Rarement, un roman aura si bien porté son titre !

Gisèle, 29 ans, et Damien,30 ans, vivent ensemble depuis quelques années.
Un matin où Damien est parti au travail, son père débarque chez eux sous prétexte de changer un robinet défectueux. Il vient en fait pour annoncer à Gisèle que Damien la quitte ... Il n'a pas eu le courage de l'annoncer lui-même alors c'est son père qui s'en charge. Ce dernier vient chercher les affaires de son fils (vêtements, disque dur de l'ordinateur) et veut même récupérer une garde-robe qu'il leur avait donnée, quitte à la jeter à la déchetterie ... Après avoir outrageusement fait des avances à Gisèle, il la conjure de descendre l'armoire avec lui ! mission qu'elle accomplit d'ailleurs ! Il passe aussi son temps à injurier son propre fils pour sa lâcheté et se demande comment Gisèle a bien pu l'aimer !

Ce roman est composé de 4 personnages : Gisèle, Damien, son père et sa mère, qui soit soliloquent, soit échangent des propos venimeux.

Après le passage du père lubrique, nous assistons à la conversation téléphonique entre la mère et Gisèle.
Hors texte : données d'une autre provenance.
(* ===== verification/Ieee754.v ===== *)
(** * Floating point numbers

    The C++ types [double] and [float] as the IEEE 754 formats binary64 and binary32 of the
    Standard Library's [SpecFloat]: concrete and executable, with rounding to nearest even.
    A [double] or [float] is kept in canonical form, which the comparisons rely on; the
    conversions restore it. *)
From Stdlib Require Export SpecFloat.
From S2P Require Import Prelude.

Abbreviation double := spec_float.
Abbreviation float := spec_float.

(** ** Conversions *)

Definition d_of_Z (z : Z) : double := binary_normalize 53 1024 z 0 false.
Definition f_of_Z (z : Z) : float := binary_normalize 24 128 z 0 false.

(** Conversion of a finite value to another format; the sign of zero is kept. *)
Definition convert (prec emax : Z) (x : spec_float) : spec_float :=
  match x with
  | S754_finite s m e => binary_normalize prec emax (cond_Zopp s (Zpos m)) e s
  | _ => x
  end.

(** [(double)x] for a [float] and [(float)x] for a [double]. *)
Definition d_of_f (x : float) : double := convert 53 1024 x.
Definition f_of_d (x : double) : float := convert 24 128 x.

(** Conversion to an integer: truncation towards zero.  (The result of converting an infinity
    or a NaN, which C++ leaves undefined, is 0.) *)
Definition Z_of_float (x : spec_float) : Z :=
  match x with
  | S754_finite s m e => cond_Zopp s (if 0 <=? e then Zpos m * 2 ^ e else Zpos m / 2 ^ (- e))
  | _ => 0
  end.

(** ** Arithmetic *)

Definition dadd : double -> double -> double := SFadd 53 1024.
Definition dsub : double -> double -> double := SFsub 53 1024.
Definition dmul : double -> double -> double := SFmul 53 1024.
Definition ddiv : double -> double -> double := SFdiv 53 1024.
Definition dopp : double -> double := SFopp.
Definition fsub : float -> float -> float := SFsub 24 128.
Definition fmul : float -> float -> float := SFmul 24 128.
Definition fdiv : float -> float -> float := SFdiv 24 128.
Definition fabsf : float -> float := SFabs.

(** Comparisons: false on unordered operands. *)
Definition dlt (x y : double) : bool := SFltb x y.
Definition dle (x y : double) : bool := SFleb x y.
Definition dgt (x y : double) : bool := SFltb y x.
Definition dge (x y : double) : bool := SFleb y x.
Definition deq (x y : double) : bool := SFeqb x y.

Definition finite (x : spec_float) : bool :=
  match x with S754_zero _ | S754_finite _ _ _ => true | _ => false end.

(** ** Lemmas *)

Definition is_zero (x : spec_float) : bool := match x with S754_zero _ => true | _ => false end.

(** Subtracting a zero from a number other than a zero, and from the positive zero. *)
Lemma dsub_zero_r x s : is_zero x = false -> dsub x (S754_zero s) = x.
Proof. by destruct x. Qed.

Lemma dsub_pzero s : dsub (S754_zero false) (S754_zero s) = S754_zero false.
Proof. by destruct s. Qed.

Lemma d_of_f_zero s : d_of_f (S754_zero s) = S754_zero s.
Proof. done. Qed.

Lemma fmul_zero_l s y : finite y = true -> exists s', fmul (S754_zero s) y = S754_zero s'.
Proof. destruct y as [t| | |t m e]; simpl; intros; try done; by eexists. Qed.

(** The comparisons are consistent: [x < y] and [x >= y] exclude each other. *)
Lemma SFcompare_antisym x y : SFcompare y x = CompOpp <$> SFcompare x y.
Proof.
  destruct x as [s| s| |s m e], y as [t| t| |t n f]; simpl; try done; try (by destruct s); try (by destruct t);
    destruct s, t; simpl; try done; rewrite (Z.compare_antisym e f); destruct (e ?= f)%Z; simpl; try done;
    fold (Pos.compare m n) (Pos.compare n m); by rewrite (Pos.compare_antisym m n), ?CompOpp_involutive.
Qed.

Lemma dlt_dge x y : dlt x y = true -> dge x y = false.
Proof.
  unfold dlt, dge, SFltb, SFleb. rewrite (SFcompare_antisym x y). destruct (SFcompare x y) as [[]|]; simpl; done.
Qed.

Lemma dge_dlt x y : dge x y = true -> dlt x y = false.
Proof.
  unfold dlt, dge, SFltb, SFleb. rewrite (SFcompare_antisym x y). destruct (SFcompare x y) as [[]|]; simpl; done.
Qed.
La mère insulte copieusement la jeune femme, la jugeant bonne à rien, étant ravie que son fils l'ait quittée et l'enjoint à pleurer tout son saoûl et puis de refaire sa vie avec un moins que rien qui lui convienne ... Elle espère cependant que Gisèle soit profondément malheureuse, la rupture que son fils lui impose mérite bien ça et lui, en sera tellement fier, tout enorgueilli. Comme Gisèle ne donne plus signe de vie, elle tient absolument à la consoler de la perte de Damien, espérant bien que la jeune femme soit désespérée, elle pourra ainsi la consoler et peut-être s'en faire une amie ...

Damien est un être veule, lâche, alcoolique, sexuellement dérangé et ses parents ont honte de lui en leur for intérieur. Des désirs d'inceste mère-fils parasitent régulièrement ce fameux gaillard qui par ailleurs déteste sa mère et méprise son père mais qui est revenu chez eux se blottir dans un cocon douillet.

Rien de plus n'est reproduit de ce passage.